- WCB title card, from 2013 to 2018
- Genre: Boxing telecasts
- Presented by: Bob Costas James Brown
- Starring: Various
- Narrated by: Jim Lampley Max Kellerman Roy Jones Jr.
- Theme music composer: Ferdinand Jay Smith III Casey Filiaci
- Country of origin: United States
- Original languages: English Spanish
- No. of seasons: 45

Production
- Production location: Various boxing stadiums
- Camera setup: Multi-camera
- Running time: Various
- Production company: HBO Sports

Original release
- Network: HBO HBO Latino truTV
- Release: January 22, 1973 – December 8, 2018

Related
- Boxing After Dark MetroPCS Friday Night Knockout

= HBO World Championship Boxing =

American TV sports series (1973–2018)

HBO World Championship Boxing (in later years stylized in its title card as HBO Boxing – World Championship) is an American sports television series on premium television network HBO. It premiered on January 22, 1973, with a fight that saw George Foreman defeat Joe Frazier in Kingston, Jamaica.

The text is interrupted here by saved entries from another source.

(* ===== verification/PsiNet.v ===== *)
(** * Two parties that exchange messages

    A party of a two-party task is a program of sends and receives; the link
    keeps one first-in first-out mailbox per node ([LinkContext::Send] posts to
    the node it is given, [LinkContext::Recv] fetches from the party's proxy
    node, [util/network/link_context.cc]).  A run interleaves the two programs in
    any way.  When no mailbox is written, or read, by both parties, every schedule
    that goes on long enough ends in the same final state.  Where a mailbox is is a
    parameter: a node for the tasks that use one key, a node and a key for those
    that use several. *)

From Stdlib Require Import Ascii String ZArith Lia.
From stdpp Require Import base tactics list option gmap.
From S2P Require Import Prelude ModArith Machine StrUtil Common.

(** A program: it ends with an outcome, posts a message, or fetches one. *)
Inductive act_at (L A : Type) : Type :=
| Done (r : res A)
| Post (to : L) (msg : str) (k : retcode -> act_at L A)
| Fetch (from : L) (k : str -> act_at L A).
Arguments Done {L A} r.
Arguments Post {L A} to msg k.
Arguments Fetch {L A} from k.

Abbreviation act := (act_at Node).

Fixpoint act_bind {L A B} (p : act_at L A) (f : A -> act_at L B) : act_at L B :=
  match p with
  | Done (Ret a) => f a
  | Done Throw => Done Throw
  | Done Undef => Done Undef
  | Post to msg k => Post to msg (fun rc => act_bind (k rc) f)
  | Fetch from k => Fetch from (fun s => act_bind (k s) f)
  end.
#[export] Instance act_mbind {L} : MBind (act_at L) := fun A B f p => act_bind p f.

Definition lift {L A} (r : res A) : act_at L A := Done r.

(** [LinkContext::Send]. *)
Definition link_send {L} (to : L) (msg : str) : act_at L retcode := Post to msg (fun rc => Done (Ret rc)).

(** [LinkContext::Recv] from a proxy: an empty text is reported as a failure. *)
Definition link_recv {L} (from : L) : act_at L (retcode * str) :=
  Fetch from (fun s => Done (Ret (if decide (s = []) then FAIL else SUCCESS, s))).

(** ** Runs *)

Abbreviation mail_at L := (gmap L (list str)).
Abbreviation mail := (mail_at Node).

Definition mailbox `{Countable L} (m : mail_at L) (n : L) : list str := default [] (m !! n).

(** What one party can do next when the link works. *)
Definition act_step `{Countable L} {A} (m : mail_at L) (p : act_at L A) : option (mail_at L * act_at L A) :=
  match p with
  | Done _ => None
  | Post to msg k => Some (<[to := mailbox m to ++ [msg]]> m, k SUCCESS)
  | Fetch from k => match mailbox m from with x :: q => Some (<[from := q]> m, k x) | [] => None end
  end.

Record sys_at (L A : Type) `{Countable L} : Type := Sys { party0 : act_at L A; party1 : act_at L A; mails : mail_at L }.
Arguments Sys {L A _ _} party0 party1 mails.
Arguments party0 {L A _ _} s.
Arguments party1 {L A _ _} s.
Arguments mails {L A _ _} s.
Abbreviation sys := (sys_at Node).

Inductive step `{Countable L} {A} : sys_at L A -> sys_at L A -> Prop :=
| step0 p p' q m m' : act_step m p = Some (m', p') -> step (Sys p q m) (Sys p' q m')
| step1 p q q' m m' : act_step m q = Some (m', q') -> step (Sys p q m) (Sys p q' m').

Inductive run `{Countable L} {A} : nat -> sys_at L A -> sys_at L A -> Prop :=
| run_nil s : run 0 s s
| run_cons n s s1 s2 : step s s1 -> run n s1 s2 -> run (S n) s s2.

Definition stuck `{Countable L} {A} (s : sys_at L A) : Prop := forall s', ~ step s s'.

(** Every schedule from [s] reaches [t] in exactly [n] steps and then stops:
    whatever was done first, the rest leads to [t]. *)
Definition inevitable `{Countable L} {A} (n : nat) (s t : sys_at L A) : Prop :=
  stuck t /\ forall k s', run k s s' -> (k <= n)%nat /\ run (n - k) s' t.

(** [p] posts only to the mailboxes [to] and fetches only from the mailboxes [from]. *)
Fixpoint disciplined {L A} (to from : L -> Prop) (p : act_at L A) : Prop :=
  match p with
  | Done _ => True
  | Post n _ k => to n /\ forall rc, disciplined to from (k rc)
  | Fetch n k => from n /\ forall s, disciplined to from (k s)
  end.

Lemma disciplined_bind {L A B} (to from : L -> Prop) (p : act_at L A) (f : A -> act_at L B) :
  disciplined to from p -> (forall a, disciplined to from (f a)) -> disciplined to from (p ≫= f).
Proof.
  intros Hp Hf. unfold mbind, act_mbind. induction p as [[]|n msg k IH|n k IH]; simpl in *; naive_solver.
Qed.

Lemma apart_eq {L} (a b : L) : a <> b -> forall n, a = n -> b = n -> False.
Proof. by intros H n -> ->. Qed.

Section Confluence.
Context `{Countable L} {A : Type} (b0 b1 : L -> Prop).
Implicit Types (s t : sys_at L A).

(** Party 0 reads the mailboxes [b0] and writes to [b1], party 1 the other way
    round. *)
Definition two_party s : Prop :=
  (forall n, b0 n -> b1 n -> False) /\ disciplined b1 b0 (party0 s) /\ disciplined b0 b1 (party1 s).

Lemma step_two_party s s' : two_party s -> step s s' -> two_party s'.
Proof.
  intros (Hn & H0 & H1) Hs. destruct Hs as [p p' q m m' E|p q q' m m' E]; simpl in *; (split_and!; [done|..]); simpl; try done.
  - destruct p as [r|n msg k|n k]; simpl in *; [done|naive_solver|]. case_match; naive_solver.
  - destruct q as [r|n msg k|n k]; simpl in *; [done|naive_solver|]. case_match; naive_solver.
Qed.

(** A post and a fetch commute, at one mailbox or at two. *)
Lemma post_fetch_commute (m m1 m2 : mail_at L) np msg (k : retcode -> act_at L A) nq (k' : str -> act_at L A) p' q' :
  act_step m (Post np msg k) = Some (m1, p') -> act_step m (Fetch nq k') = Some (m2, q') ->
  exists m3, act_step m1 (Fetch nq k') = Some (m3, q') /\ act_step m2 (Post np msg k) = Some (m3, p').
Proof.
  intros Ep Eq. cbn [act_step] in *. unfold mailbox in *. destruct (m !! nq) as [[|x l0]|] eqn:E; simpl in *; simplify_eq.
  destruct (decide (np = nq)) as [->|Hne].
  - rewrite lookup_insert_eq, E. cbn. eexists. split; [reflexivity|]. rewrite lookup_insert_eq. cbn. by rewrite !insert_insert_eq.
  - rewrite lookup_insert_ne by done. rewrite E. cbn. eexists. split; [reflexivity|]. rewrite lookup_insert_ne by done.
    f_equal. f_equal. by rewrite insert_insert_ne.
Qed.

(** Steps of two programs that neither write nor read one mailbox commute. *)
Lemma act_commute (top fromp toq fromq : L -> Prop) (p p' q q' : act_at L A) (m m1 m2 : mail_at L) :
  (forall n, top n -> toq n -> False) -> (forall n, fromp n -> fromq n -> False) ->
  disciplined top fromp p -> disciplined toq fromq q ->
  act_step m p = Some (m1, p') -> act_step m q = Some (m2, q') ->
  exists m3, act_step m1 q = Some (m3, q') /\ act_step m2 p = Some (m3, p').
Proof.
  intros Ht Hf Hp Hq Ep Eq.
  destruct p as [r|np msg k|np k], q as [r'|nq msg' k'|nq k']; try done; cbn [disciplined] in Hp, Hq; destruct Hp as [Hp _], Hq as [Hq _].
  - assert (np <> nq) by (intros ->; eauto). cbn [act_step] in *. simplify_eq. eexists. unfold mailbox. rewrite !lookup_insert_ne by done.
    split; [reflexivity|]. f_equal. f_equal. by rewrite insert_insert_ne.
  - by eapply post_fetch_commute.
  - edestruct post_fetch_commute as (m3 & E1 & E2); [exact Eq|exact Ep|]. by exists m3.
  - assert (np <> nq) by (intros ->; eauto). cbn [act_step] in *. unfold mailbox in *.
    destruct (m !! np) as [[|x l0]|] eqn:E0; simpl in *; simplify_eq.
    destruct (m !! nq) as [[|y l1]|] eqn:E1; simpl in *; simplify_eq.
    rewrite !lookup_insert_ne by done. rewrite E0, E1. simpl. eexists. split; [reflexivity|].
    f_equal. f_equal. by rewrite insert_insert_ne.
Qed.

(** A step touches only the party's own mailboxes and the other's tails. *)
Lemma diamond s a b : two_party s -> step s a -> step s b -> a = b \/ exists c, step a c /\ step b c.
Proof.
  intros (Hn & H0 & H1) Ha Hb. assert (Hn' : forall n, b1 n -> b0 n -> False) by eauto.
  destruct Ha as [p p' q m m1 Ea|p q q' m m1 Ea]; inversion Hb as [p2 p2' q2 m2' m2 Eb|p2 q2 q2' m2' m2 Eb]; subst; simpl in *.
  - left. congruence.
  - right. destruct (act_commute b1 b0 b0 b1 p p' q q2' m m1 m2) as (m3 & E1 & E2); try done. eexists. split; [by apply step1|by apply step0].
  - right. destruct (act_commute b1 b0 b0 b1 p p2' q q' m m2 m1) as (m3 & E1 & E2); try done. eexists. split; [by apply step0|by apply step1].
  - left. congruence.
Qed.

Lemma run_after_step n s t a : two_party s -> run n s t -> stuck t -> step s a -> exists n', n = S n' /\ run n' a t.
Proof.
  revert s a. induction n as [|n IH]; intros s a Hd Hrun Ht Ha; inversion Hrun as [|? ? b ? Hb Hr]; subst; [by destruct (Ht a)|].
  exists n. split; [done|]. destruct (diamond s a b Hd Ha Hb) as [->|(c & Hac & Hbc)]; [done|].
  destruct (IH b c) as (n' & -> & Hc); [by eapply step_two_party|done..|]. by econstructor.
Qed.

(** One complete schedule decides them all. *)
Lemma one_run_decides n s t : two_party s -> run n s t -> stuck t -> inevitable n s t.
Proof.
  intros Hd Hrun Ht. split; [done|]. intros k s' Hk. revert n Hrun.
  induction Hk as [s|k s a s' Ha Hk IH]; intros n Hrun; [split; [lia|by rewrite Nat.sub_0_r]|].
  destruct (run_after_step n s t a) as (n' & -> & Hr); [done..|].
  destruct (IH (step_two_party _ _ Hd Ha) n' Hr) as [Hle Hr']. split; [lia|]. done.
Qed.
End Confluence.

(** ** Running a schedule *)

Lemma stuck_done `{Countable L} {A} (r0 r1 : res A) (m : mail_at L) : stuck (Sys (Done r0) (Done r1) m).
Proof. intros s' Hs. inversion Hs; subst; done. Qed.

Lemma run_app `{Countable L} {A} n k (a b c : sys_at L A) : run n a b -> run k b c -> run (n + k) a c.
Proof. intros Hr. induction Hr as [|n a a1 b Hs Hr IH]; simpl; [done|]. intros Hc. econstructor; [done|by apply IH]. Qed.

Lemma run_post0 `{Countable L} {A} n to msg k (q : act_at L A) m t :
  run n (Sys (k SUCCESS) q (<[to := mailbox m to ++ [msg]]> m)) t -> run (S n) (Sys (Post to msg k) q m) t.
Proof. intros Hr. econstructor; [by apply step0|done]. Qed.

Lemma run_post1 `{Countable L} {A} n to msg k (p : act_at L A) m t :
  run n (Sys p (k SUCCESS) (<[to := mailbox m to ++ [msg]]> m)) t -> run (S n) (Sys p (Post to msg k) m) t.
Proof. intros Hr. econstructor; [by apply step1|done]. Qed.

Lemma run_fetch0 `{Countable L} {A} n from x xs k (q : act_at L A) m t : mailbox m from = x :: xs ->
  run n (Sys (k x) q (<[from := xs]> m)) t -> run (S n) (Sys (Fetch from k) q m) t.
Proof. intros E Hr. econstructor; [apply step0; cbn; by rewrite E|done]. Qed.

Lemma run_fetch1 `{Countable L} {A} n from x xs k (p : act_at L A) m t : mailbox m from = x :: xs ->
  run n (Sys p (k x) (<[from := xs]> m)) t -> run (S n) (Sys p (Fetch from k) m) t.
Proof. intros E Hr. econstructor; [apply step1; cbn; by rewrite E|done]. Qed.

Lemma mailbox_empty `{Countable L} (n : L) : mailbox (∅ : mail_at L) n = [].
Proof. unfold mailbox. by rewrite lookup_empty. Qed.
Lemma mailbox_eq `{Countable L} (m : mail_at L) n q : mailbox (<[n := q]> m) n = q.
Proof. unfold mailbox. by rewrite lookup_insert_eq. Qed.
Lemma mailbox_ne `{Countable L} (m : mail_at L) n n' q : n <> n' -> mailbox (<[n := q]> m) n' = mailbox m n'.
Proof. intros Hr. unfold mailbox. by rewrite lookup_insert_ne. Qed.

(** Running two programs to their values and then going on. *)
Lemma run_bind `{Countable L} {A B} n (p q : act_at L A) (f g : A -> act_at L B) m a b m' :
  run n (Sys p q m) (Sys (Done (Ret a)) (Done (Ret b)) m') -> run n (Sys (p ≫= f) (q ≫= g) m) (Sys (f a) (g b) m').
Proof.
  assert (Hstep : forall (r r' : act_at L A) (h : A -> act_at L B) m m1, act_step m r = Some (m1, r') -> act_step m (r ≫= h) = Some (m1, r' ≫= h)).
  { intros r r' h m0 m1 Hs. destruct r as [|to msg k|from k]; simpl in *; [done|by simplify_eq|]. case_match; by simplify_eq. }
  remember (Sys p q m) as s eqn:Es. remember (Sys (Done (Ret a)) (Done (Ret b)) m') as t eqn:Et. intros Hr. revert p q m Es.
  induction Hr as [s|n s s1 t Hs Hr IH]; intros p q m ->; [simplify_eq; constructor|].
  inversion Hs; subst; (econstructor; [|by apply IH]); [apply step0|apply step1]; by apply Hstep.
Qed.

(** ** Automation *)

(** Break a program into its messages. *)
Ltac act_disciplined :=
  repeat first
    [ exact I
    | apply disciplined_bind
    | progress intros
    | match goal with |- disciplined _ _ (if ?b then _ else _) => destruct b end
    | match goal with |- disciplined _ _ (match ?x with _ => _ end) => destruct x end
    | match goal with |- disciplined _ _ (lift _) => exact I end
    | match goal with |- disciplined _ _ (link_send _ _) => split; [done|done] end
    | match goal with |- disciplined _ _ (link_recv _) => split; [done|done] end ].

(** Let a program compute up to its next message. *)
Ltac act_go :=
  repeat (progress cbn [mbind act_mbind act_bind link_send link_recv lift]
    || rewrite (decide_False (P := SUCCESS <> SUCCESS)) by (let E := fresh in intros E; by apply E)).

HBO's pay-per-view distribution arm, TVKO was founded in December 1990, and then launched in April 1991 with Evander Holyfield vs. George Foreman, becoming HBO PPV in 2001.

On February 3, 1996, HBO debuted a spin-off program, Boxing After Dark, with the fight between Marco Antonio Barrera and Kennedy McKinney as its inaugural telecast.

On September 27, 2018, HBO announced they would be dropping boxing from the network following its last televised match on October 27, though two airings on November 24 and December 8 were its last editions. Various issues in the boxing business, including the influx of streaming options (such as DAZN and ESPN+) and issues with promoters and competing entities such as Premier Boxing Champions, along with declining ratings and loss of interest in the sport among HBO's subscribers for other ring sports such as mixed martial arts and professional wrestling, made the continued carriage of the sport untenable. HBO's long-term move to upscale dramatic programming, an ownership transfer of parent WarnerMedia to AT&T, then Warner Bros. Discovery, where the company's sport division became focused on TNT as TNT Sports, and re-focus around the upcoming streaming service HBO Max also played a role in the decision, with an HBO executive commenting that "HBO is not a sports network". The network cancelled its last sports-related program, Real Sports with Bryant Gumbel, at the end of 2023.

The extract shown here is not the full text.